Einer Frau wird das Baby entrissen, Stöcke werden zu Gewehren, ein Junge fällt um und windet sich in Qualen. Am Ende sitzen sie da, fragend und fordernd, als Betroffene und als Tänzer. Es handelt sich um die Memories of Child Soldiers ein Tanzprojekt, dass ein äußerst bedrückendes Thema anspricht: Kindersoldaten.
Mindestens 250 000 Kinder werden derzeit weltweit dazu gezwungen, ihre Spielsachen gegen Waffen zu tauschen und unter grausamen Bedingungen Kriegsdienst zu leisten. Es handelt sich zum Teil um erst Acht-Jährige, deren brutale Erlebnisse und psychologische Traumata sie ein Leben lang verfolgen. Nöte und Erinnerungen der Kindersoldaten hat die in Heidelberg lebende Choreographin und Tänzerin Valérie Miquel recherchiert und eine Tanz- und Videoperformance geschaffen, die so schnell niemand vergisst.
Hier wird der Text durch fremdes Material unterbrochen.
(** On groups with strictly ascending keys, the inner joiner applied to
    the calls of the merge gives every left group against the right group
    of its key. *)
Lemma merge_calls_inner self keys (ga gb : list (list V * list TRow)) :
  StronglySorted (tuple_lt vle) ga.*1 → StronglySorted (tuple_lt vle) gb.*1 →
  yield_from_each (λ ab, InnerJoiner self keys ab.1 ab.2) (merge_calls vle ga gb)
  = Returns (groups_join self keys ga gb).
Proof.
  assert (∀ (rows_a rows_b : iterable V) calls out,
            yield_from_each (λ ab, InnerJoiner self keys ab.1 ab.2) calls
              = Returns out →
            yield_from_each (λ ab, InnerJoiner self keys ab.1 ab.2)
              ((rows_a, rows_b) :: calls)
            = Returns (cross_product self keys (iter rows_a) (iter rows_b)
                       ++ out)) as Hcons.
  { intros rows_a rows_b calls out Hout.
    change (yield_from_each _ (_ :: _))
      with (ys ← InnerJoiner self keys rows_a rows_b;
            zs ← yield_from_each (λ ab, InnerJoiner self keys ab.1 ab.2) calls;
            Returns (ys ++ zs)).
    by rewrite InnerJoiner_cross_product, Hout. }
  assert (∀ ka (a : list TRow) ga' gb',
            groups_join self keys ((ka, a) :: ga') gb'
            = cross_product self keys a (group_of ka gb')
              ++ groups_join self keys ga' gb') as Hjoin by done.
  revert gb. induction ga as [|[ka a] ga IHa]; intros gb Ha Hb.
  - clear Ha. induction gb as [|[kb b] gb IHb]; [done|].
    apply StronglySorted_inv in Hb as [Hb _].
    rewrite merge_calls_nil_cons. by rewrite (Hcons _ _ _ _ (IHb Hb)).
  - apply StronglySorted_inv in Ha as [Ha Hall].
    change (Forall (tuple_lt vle ka) ga.*1) in Hall.
    induction gb as [|[kb b] gb IHb].
    + rewrite merge_calls_cons_nil.
      rewrite (Hcons _ _ _ _ (IHa [] Ha Hb)), Hjoin. done.
    + pose proof Hb as Hb0.
      apply StronglySorted_inv in Hb as [Hb Hallb].
      change (Forall (tuple_lt vle kb) gb.*1) in Hallb.
      rewrite merge_calls_cons_cons, Hjoin.
      destruct (decide (ka = kb)) as [<-|Hne];
        [|destruct (tuple_ge vle kb ka) eqn:Hge].
      * rewrite (Hcons _ _ _ _ (IHa gb Ha Hb)). simpl.
        rewrite decide_True by done. f_equal. f_equal.
        symmetry. apply groups_join_skip. by apply lt_all_not_in.
      * rewrite (Hcons _ _ _ _ (IHa _ Ha Hb0)). simpl.
        rewrite decide_False by done.
        apply tuple_ge_lt in Hge; [|done..].
        rewrite group_of_absent, !cross_product_nil_r; [done|].
        apply lt_all_not_in. by eapply lt_all_trans.
      * rewrite (Hcons _ _ _ _ (IHb Hb)), Hjoin. simpl.
        rewrite decide_False by done.
        apply tuple_ge_false_lt in Hge; [|done].
        rewrite groups_join_skip; [done|].
        apply lt_all_not_in. by eapply lt_all_trans.
Qed.

Lemma group_of_fmap (f : list V → list TRow) k
    (gs : list (list V * list TRow)) :
  gs.*2 = f <$> gs.*1 → k ∈ gs.*1 → group_of k gs = f k.
Proof.
  induction gs as [|[k' g] gs IH]; [by intros _ ?%elem_of_nil|].
  simpl. intros [= Hg Hgs] Hin. destruct (decide (k = k')) as [->|Hne]; [done|].
  apply IH; [done|]. by apply elem_of_cons in Hin as [?|?].
Qed.

Lemma flat_map_groups {B} (f : list V → list TRow)
    (h : list V → list TRow → list B) (gs : list (list V * list TRow)) :
  gs.*2 = f <$> gs.*1 →
  flat_map (λ kg, h kg.1 kg.2) gs = flat_map (λ k, h k (f k)) gs.*1.
Proof.
  induction gs as [|[k g] gs IH]; [done|].
  simpl. intros [= Hg Hgs]. rewrite Hg. f_equal. by apply IH.
Qed.

Lemma flat_map_filter {A B} (P : A → Prop) `{∀ x, Decision (P x)}
    (f : A → list B) (l : list A) :
  (∀ x, ¬ P x → f x = []) → flat_map f (filter P l) = flat_map f l.
Proof.
  intros Hf. induction l as [|x l IH]; [done|].
  destruct (decide (P x)) as [HP|HP].
  - rewrite filter_cons_True by done. simpl. by rewrite IH.
  - rewrite filter_cons_False by done. simpl. by rewrite IH, (Hf x HP).
Qed.

Lemma flat_map_ext_in {A B} (f g : A → list B) (l : list A) :
  (∀ x, x ∈ l → f x = g x) → flat_map f l = flat_map g l.
Proof.
  induction l as [|x l IH]; intros Hfg; [done|].
  simpl. rewrite (Hfg x) by (by left). f_equal. apply IH.
  intros y ?. apply Hfg. by right.
Qed.

Lemma StronglySorted_filter {A} (R : relation A) (P : A → Prop)
    `{∀ x, Decision (P x)} (l : list A) :
  StronglySorted R l → StronglySorted R (filter P l).
Proof.
  induction 1 as [|x l _ IH Hall]; [constructor|].
  destruct (decide (P x)).
  - rewrite filter_cons_True by done. constructor; [done|].
    rewrite Forall_forall in *. intros y [_ ?]%list_elem_of_filter. by apply Hall.
  - by rewrite filter_cons_False.
Qed.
Alles fing im vergangenen Jahr an, als Miquel vom Goethe-Institut und der Alliance française den Auftrag erhielt, in Uganda mit Mitgliedern des Nationalballetts ein Tanzstück zum Thema zu erarbeiten. Eine große Herausforderung, wie sie heute sagt, denn neben der schweren Thematik kannte sie weder das Land noch ihr neues Ensemble. Auf den Spuren der ehemaligen Kindersoldaten reiste sie durch Uganda und hat sich mit ihnen über ihr Schicksal unterhalten. Aus diesen Begegnungen sind Video-Sequenzen entstanden, die die aktuelle Tanzperformance begleiten. Die Premiere in Uganda wurde mit großer Begeisterung aufgenommen und für Miquel war klar, das Projekt dürfe nicht enden. Deshalb gründete die gebürtige Französin die Burudani Dance Company.
Das Wort Burudani wurde aus dem Suaheli entnommen und heißt soviel wie Austausch von Energie. Damit meinen wir die Energie zwischen der Choreographie und den Tänzern, zwischen der Bühne und dem Publikum, zwischen dem Tanz und der Wirklichkeit, merkt Miquel an. Mit neun Tänzern gelingt es der Choreographin bei aller Drastik des Themas das zum Ausdruck zu bringen, an was es den Kindern am meisten fehlt, menschlicher Wärme und Geborgenheit.
Dabei lehnt sich Miquel an Stile des zeitgenössischen Tanztheaters, mischt Sequenzen, die ein wenig an Maurice Béjart erinnern mit afrikanischen Elementen. Ihr ganzes Lob gebührt ihren ugandischen Mit-Tänzern, sie seien voller Energie, mit hundertprozentiger Hingabe, sehr kraftvoll und emotional zugleich: Die Zuschauer werden total platt sein.